Lemma put_back : dstate s2 i d ip bs k.
Proof.
  pose proof (dstate_got _ _ _ _ _ _ _ _ _ _ Hd Hg) as Hd1. set (ip1 := set_i_ref _ ip) in Hd1.
  pose proof (ds_ref _ _ _ _ _ _ Hd) as H0. assert (E : ip = set_i_ref (i_ref ip) ip1) by (by destruct ip).
  rewrite E. apply isection_dstate; [done|done|]. unfold ip1. case_decide; [|done]. f_equal. cbn. lia.
Qed.

Lemma put_back_others : others c s2 = others c s.
Proof.
  pose proof (dstate_idle _ _ _ _ _ _ Hd) as Hi. unfold s2.
  rewrite !isection_others by (done || by apply isection_idle). by apply others_rest.
Qed.

Lemma put_back_ref : i_ref <$> fs_icache (k_fs s2) !! c = i_ref <$> fs_icache (k_fs s) !! c.
Proof.
  destruct (ig_entry _ _ _ _ _ Hg) as (x & Hx & Hgot). pose proof (inode_rest s1 s c x (eq_sym Hr) Hx) as Hxs.
  unfold inode_in in Hxs. rewrite Hxs. unfold s2.
  destruct Hgot as [[_ E]|[E0 E]]; apply (isection_in _ _ (fun x => set_i_ref (i_ref x - 1) x)) in E;
    unfold inode_in in E; rewrite E; cbn; f_equal; lia.
Qed.
End PutBack.

(** The second half of [dirlink], when the name is not there. *)
Lemma dirlink_write s i d ip bs k name inum e :
  dstate s i d ip bs k -> 1 <= k -> i_size ip < MAXFILE * BSIZE -> 0 < inum < 65536 ->
  0 <= i_inum ip < sb_ninodes sb -> inode_block sb (i_inum ip) ∈ F -> find_idx (names name) (dents d ip) = None ->
  let j := free_slot (dents d ip) in
  (exists s' d' ip' bs', writei i (DESZ * Z.of_nat j) (new_dent name inum) e s = Ok DESZ e s' /\
     dstate s' i d' ip' bs' (k - 1) /\ wrote size sb data d ip (DESZ * Z.of_nat j) (new_dent name inum) d' ip' /\
     dir_map d' ip' = <[dname name := inum]> (dir_map d ip) /\ others i s' = others i s) \/
  (exists s', writei i (DESZ * Z.of_nat j) (new_dent name inum) e s = Panic "balloc: out of blocks" s' /\ crowded size sb d).
Proof.
  intros Hd Hk Hmax Hn Hin HiF Hno j. destruct (dstate_size _ _ _ _ _ _ Hd) as [Hs _]. pose proof Hd as [Hf Ht Hm Hr].
  assert (Hj : (j <= ndents ip)%nat).
  { unfold j. etransitivity; [apply free_slot_le|]. unfold dents. by rewrite length_fmap, length_seq. }
  pose proof (new_dent_length name inum) as Hl. pose proof (new_dent_in_use name inum Hn) as Hu.
  assert (Hnb : nblocks (DESZ * Z.of_nat j) 16 = 1) by (unfold nblocks, DESZ, BSIZE; cbn; Z.div_mod_to_equations; lia).
  pose proof (writei_ok D size start lsz G sb data FG F HF HF0 s i d ip bs k (DESZ * Z.of_nat j) (new_dent name inum) e Hf) as W.
  rewrite Hl in W. cbv zeta in W. change (Z.of_nat 16) with 16 in W. rewrite Hnb in W.
  destruct W as [(s' & d' & ip' & bs' & E & Hf' & Hw & Ho)|(s' & E & Hcr)]; try done;
    [by rewrite Ht|unfold DESZ in *; lia|rewrite MAXFILE_eq in *; unfold DESZ, BSIZE in *; lia| |right; exists s'; split; [exact E|by apply Hcr]].
  left. exists s', d', ip', bs'. split_and!; [exact E| |done| |done].
  - split; [done|by rewrite (wo_type _ _ _ _ _ _ _ _ _ Hw)| |by rewrite (wo_ref _ _ _ _ _ _ _ _ _ Hw)].
    rewrite (wrote_size s i d ip bs k j _ d' ip' Hd Hj Hl Hw), Z.mul_comm. by apply Z.mod_mul.
  - unfold dir_map. rewrite (wrote_dents s i d ip bs k j _ d' ip' Hd Hj Hl Hw). by apply free_slot_add.
Qed.

Lemma dirlink_none s i d ip bs k name inum e :
  dstate s i d ip bs k -> 1 <= k -> dir_map d ip !! dname name = None ->
  exists s', dstate s' i d ip bs k /\ fsrest s' = fsrest s /\
    dirlink i name inum e s =
      (r ← writei i (DESZ * Z.of_nat (free_slot (dents d ip))) (new_dent name inum);
       if negb (r =? DESZ) then panic "dirlink" else mret 0) e s'.
Proof.
  intros Hd Hk Hno. pose proof (dirlookup_ok s i d ip bs k name e Hd Hk) as Hl. rewrite Hno in Hl.
  destruct Hl as (s1 & E1 & Hd1 & Hr1). unfold dirlink. mstep E1. mstep inode_at_ok by apply Hd1.
  destruct (dirlink_loop_ok (S (Z.to_nat (i_size ip / DESZ + 1))) s1 i d ip bs k 0 e Hd1 Hk) as (s2 & Hd2 & Hr2 & E2);
    [lia|unfold ndents; lia|]. rewrite Nat.sub_0_r in E2. fold (dents d ip) in E2. change (DESZ * Z.of_nat 0) with 0 in E2. mstep E2.
  exists s2. split_and!; [done|congruence|done].
Qed.

(** ** The theorems *)

(** [dirlookup] looks its name up in the directory as a map.  A name that is
    there gives an entry of the inode cache that holds the inode of the map,
    with one reference more than before, and the offset of an entry with this
    name and number; the cache still has no inode twice, and nothing else has
    changed; with no free entry in the cache [iget] panics.  A name that is not
    there gives 0 and changes nothing. *)
Theorem dirlookup_finds s i d ip bs k name e :
  dstate s i d ip bs k -> 1 <= k ->
  match dir_map d ip !! dname name with
  | None => exists s', dirlookup i name e s = Ok None e s' /\ dstate s' i d ip bs k /\ fsrest s' = fsrest s
  | Some inum =>
    (exists c j s', dirlookup i name e s = Ok (Some (c, DESZ * Z.of_nat j)) e s' /\
       in_use (dent d ip j) = Some (dname name, inum) /\ (j < ndents ip)%nat /\ igot (i_dev ip) inum s c s' /\
       dstate s' i d (set_i_ref (if decide (c = i) then i_ref ip + 1 else i_ref ip) ip) bs k) \/
    (exists s', dirlookup i name e s = Panic "iget: no inodes" s' /\
       forall c x, inode_in s c x -> i_ref x <> 0 /\ icached (i_dev ip) inum x = false)
  end.
Proof.
  intros Hd Hk. pose proof (dirlookup_ok s i d ip bs k name e Hd Hk) as Hl.
  destruct (dir_map d ip !! dname name) as [inum|]; [|done].
  destruct Hl as [(c & j & f & s1 & E & Hj & Hu & Hd1 & Hr & Hg)|Hp]; [|by right].
  left. exists c, j, (isection c f s1). split_and!; [done|done|done|by eapply igot_from|by eapply dstate_got].
Qed.
(** From [pi] to [pi'] nothing was read, and the entries of the schedule that
    were used between [e] and [e'] put [wrs] into the pipe, one list each. *)
Record filled (wrs : list (list Z)) (pi pi' : pipe) (e e' : env) : Prop := {
  fi_turns : exists used, e = used ++ e' /\ length used = length wrs;
  fi_wrote : Forall wrote wrs;
  fi_queue : pipe_queue pi' = pipe_queue pi ++ concat wrs;
  fi_open : pi_readopen pi' = pi_readopen pi
}.

Lemma filled_nil pi e : filled [] pi pi e e.
Proof. split; [by exists []|constructor|by rewrite app_nil_r|done]. Qed.

Lemma filled_write wrs a b c f e e' : R a b -> filled wrs b c e e' -> exists wr, filled (wr :: wrs) a c (f :: e) e'.
Proof.
  intros Hr [(u & -> & Hu) T Q O]. destruct (HR _ _ Hr) as [[wr Hq] Ho]. exists wr. split.
  - exists (f :: u). cbn. by rewrite Hu.
  - constructor; [by exists a, b|done].
  - by rewrite Q, Hq, <- app_assoc.
  - congruence.
Qed.

(** How waiting for something to read can end. *)
Inductive wait_ends (pi : pipe) (e : env) : res bool -> Prop :=
| wait_ready e' s' pi' wrs : inside s' pi' -> filled wrs pi pi' e e' -> ready pi' -> wait_ends pi e (Ok true e' s')
| wait_slain e' s' pi' wrs : inside s' pi' -> filled wrs pi pi' e e' -> pipe_len pi' = 0 -> slain s' ->
    wait_ends pi e (Ok false e' (released (Lpipe p) s'))
| wait_stuck s' pi' wrs : asleep_on (Cnread p) s' -> pipe_in s' p pi' -> pipe_ok pi' -> filled wrs pi pi' e [] ->
    pipe_len pi' = 0 -> wait_ends pi e (Off s').

Lemma empty_loop_ready e s pi : inside s pi -> ready pi -> loop (empty_turn p) e s = Ok true e s.
Proof.
  intros Hin Hr. rewrite loop_unfold by apply empty_turn_consumes. unfold empty_turn. rewrite bind_assoc.
  mstep (pipe_at_ok s p pi) by apply Hin. rewrite empty_test by apply Hin.
  destruct Hr as [Hl|Hw].
  - by rewrite (proj2 (Z.eqb_neq (pipe_len pi) 0)) by lia.
  - rewrite Hw. by rewrite andb_false_r.
Qed.

Lemma wait_ends_later pi pi' f e r : R pi pi' -> wait_ends pi' e r -> wait_ends pi (f :: e) r.
Proof.
  intros Hr [e' s' pi2 wrs Hin Hw Hrd|e' s' pi2 wrs Hin Hw Hl Hk|s' pi2 wrs Ha Hp Ho Hw Hl];
    destruct (filled_write wrs pi pi' pi2 f e _ Hr Hw) as [wr Hf].
  - by eapply wait_ready.
  - by eapply wait_slain.
  - by eapply wait_stuck.
Qed.

Lemma empty_loop e : forall s pi, inside s pi -> Forall (serves R) e -> wait_ends pi e (loop (empty_turn p) e s).
Proof.
  induction e as [|f e IH]; intros s pi Hin He; rewrite loop_unfold by apply empty_turn_consumes;
    match goal with |- wait_ends _ ?e' _ => pose proof (empty_turn_cases e' s pi Hin) as Hc end;
    (destruct Hc as [[Hr E]|[(Hl & Hk & E)|(Hl & E)]];
      [rewrite (bind_ok _ _ _ _ _ _ _ E); by eapply wait_ready; [|apply filled_nil|]
      |rewrite (bind_ok _ _ _ _ _ _ _ E); by eapply wait_slain; [|apply filled_nil| |]|]).
  - destruct (pipe_sleep_off (Cnread p) _ pi Hin) as (s' & Es & Ha & Hp').
    erewrite bind_off; [|rewrite E; by eapply bind_off]. eapply wait_stuck; [done|done|apply Hin|apply filled_nil|done].
  - apply Forall_cons in He as [Hf He].
    destruct (pipe_sleep_back (Cnread p) R f e _ pi Hin Hf) as (s' & pi' & Es & Hin2 & HRr).
    erewrite bind_ok; [|rewrite E, (bind_ok _ _ _ _ _ _ _ Es); done]. cbv beta iota.
    eapply wait_ends_later; [exact HRr|]. by apply IH.
Qed.
(* ===== verification/File.v ===== *)
(** * Open files (file.c, and pipealloc of pipe.c) *)

From stdpp Require Import base list gmap strings.
From S2P Require Import Prelude Memory Bytes Kernel KMonad Boot Mmu Spinlock Kalloc Sched Ide Bio Log Fs Pipe.

(** ** Definitions *)

Definition upd_file (f : nat) (g : file -> file) (s : kstate) : kstate :=
  upd_fs (fun fs => set_fs_ftable (alter g f (fs_ftable fs)) fs) s.
Definition file_at (f : nat) : M file := gets (fun s => fs_ftable (k_fs s) !! f) ≫= deref "file".

Definition fileinit : M unit := initlock Lftable "ftable".

Definition filealloc : M (option nat) :=
  acquire Lftable;;
  c ← gets (fun s => find_idx (fun f => f_ref f =? 0) (fs_ftable (k_fs s)));
  match c with
  | Some f =>
    modify (upd_file f (set_f_ref 1));;
    release Lftable;;
    mret (Some f)
  | None => release Lftable;; mret None
  end.

Definition filedup (f : nat) : M nat :=
  acquire Lftable;;
  x ← file_at f;
  if f_ref x <? 1 then panic "filedup" else
  modify (upd_file f (set_f_ref (f_ref x + 1)));;
  release Lftable;;
  mret f.

Section File.
Context `{Symbols, Disk, DevOps}.

Definition fileclose (f : nat) : M unit :=
  acquire Lftable;;
  x ← file_at f;
  if f_ref x <? 1 then panic "fileclose" else
  modify (upd_file f (set_f_ref (f_ref x - 1)));;
  if 0 <? f_ref x - 1 then release Lftable else
  ff ← file_at f;
  modify (upd_file f (set_f_ref 0));;
  modify (upd_file f (set_f_type FD_NONE));;
  release Lftable;;
  match f_type ff with
  | FD_PIPE => pipeclose (f_pipe ff) (f_writable ff)
  | FD_INODE =>
    begin_op;;
    ip ← deref "ip" (f_ip ff);
    iput ip;;
    end_op
  | FD_NONE => mret tt
  end.

(** [None] is the result -1. *)
Definition filestat (f : nat) : M (option stat) :=
  x ← file_at f;
  match f_type x with
  | FD_INODE =>
    ilock (f_ip x);;
    ip ← deref "ip" (f_ip x);
    st ← stati ip;
    iunlock (f_ip x);;
    mret (Some st)
  | _ => mret None
  end.

(** The result and the bytes stored at [addr]. *)
Definition fileread (f : nat) (n : Z) : M (Z * list Z) :=
  x ← file_at f;
  if f_readable x =? 0 then mret (-1, []) else
  match f_type x with
  | FD_PIPE => piperead (f_pipe x) n
  | FD_INODE =>
    ilock (f_ip x);;
    ip ← deref "ip" (f_ip x);
    x ← file_at f;
    r ← readi ip (f_off x) (u32 n);
    when (0 <? r.1) (modify (upd_file f (fun x => set_f_off (u32 (f_off x + r.1)) x)));;
    iunlock (f_ip x);;
    mret r
  | FD_NONE => panic "fileread"
  end.

(** The most bytes that filewrite writes in one transaction. *)
Definition max_write : Z := (LOGSIZE - 1 - 1 - 2) / 2 * 512.

(** The loop of filewrite; [src k n] reads [n] bytes at [addr + k]. *)
Fixpoint filewrite_loop (fuel : nat) (f : nat) (src : Z -> Z -> M (list Z)) (i n : Z) : M Z :=
  match fuel with
  | O => mret i
  | S fuel' =>
    if i <? n then
      let n1 := Z.min (n - i) max_write in
      begin_op;;
      x ← file_at f;
      ilock (f_ip x);;
      ip ← deref "ip" (f_ip x);
      x ← file_at f;
      bs ← src i n1;
      r ← writei ip (f_off x) bs;
      when (0 <? r) (modify (upd_file f (fun x => set_f_off (u32 (f_off x + r)) x)));;
      iunlock (f_ip x);;
      end_op;;
      if r <? 0 then mret i else
      if negb (r =? n1) then panic "short filewrite" else
      filewrite_loop fuel' f src (i + r) n
    else mret i
  end.

Definition filewrite (f : nat) (src : Z -> Z -> M (list Z)) (n : Z) : M Z :=
  x ← file_at f;
  if f_writable x =? 0 then mret (-1) else
  match f_type x with
  | FD_PIPE => pipewrite (f_pipe x) (fun i => bs ← src i 1; mret (byte_at bs 0)) n
  | FD_INODE =>
    i ← filewrite_loop (S (Z.to_nat (n / max_write + 1))) f src 0 n;
    mret (if i =? n then n else -1)
  | FD_NONE => panic "filewrite"
  end.

(** [None] is the result -1, otherwise the two files. *)
Definition pipealloc : M (option (nat * nat)) :=
  f0 ← filealloc;
  f1 ← (match f0 with None => mret None | Some _ => filealloc end);
  p ← (match f0, f1 with Some _, Some _ => kalloc | _, _ => mret 0 end);
  match f0, f1 with
  | Some a, Some b =>
    if p =? 0 then
      fileclose a;;
      fileclose b;;
      mret None
    else
      modify (new_pipe p);;
      initlock (Lpipe p) "pipe";;
      modify (upd_file a (set_f_type FD_PIPE));;
      modify (upd_file a (set_f_readable 1));;
      modify (upd_file a (set_f_writable 0));;
      modify (upd_file a (set_f_pipe p));;
      modify (upd_file b (set_f_type FD_PIPE));;
      modify (upd_file b (set_f_readable 0));;
      modify (upd_file b (set_f_writable 1));;
      modify (upd_file b (set_f_pipe p));;
      mret (Some (a, b))
  | Some a, None => fileclose a;; mret None
  | None, _ => mret None
  end.

End File.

┄┄┄┄┄┄┄┄┄┄┄┄┄┄┄┄┄┄┄┄

■ WORK ITEM:
Report every line from the listing above where the string "that" can be found.

■ YOUR RESPONSE:
(** [dirlookup] looks its name up in the directory as a map.  A name that is
    there gives an entry of the inode cache that holds the inode of the map,
    changed; with no free entry in the cache [iget] panics.  A name that is not
(** From [pi] to [pi'] nothing was read, and the entries of the schedule that
(** The most bytes that filewrite writes in one transaction. *)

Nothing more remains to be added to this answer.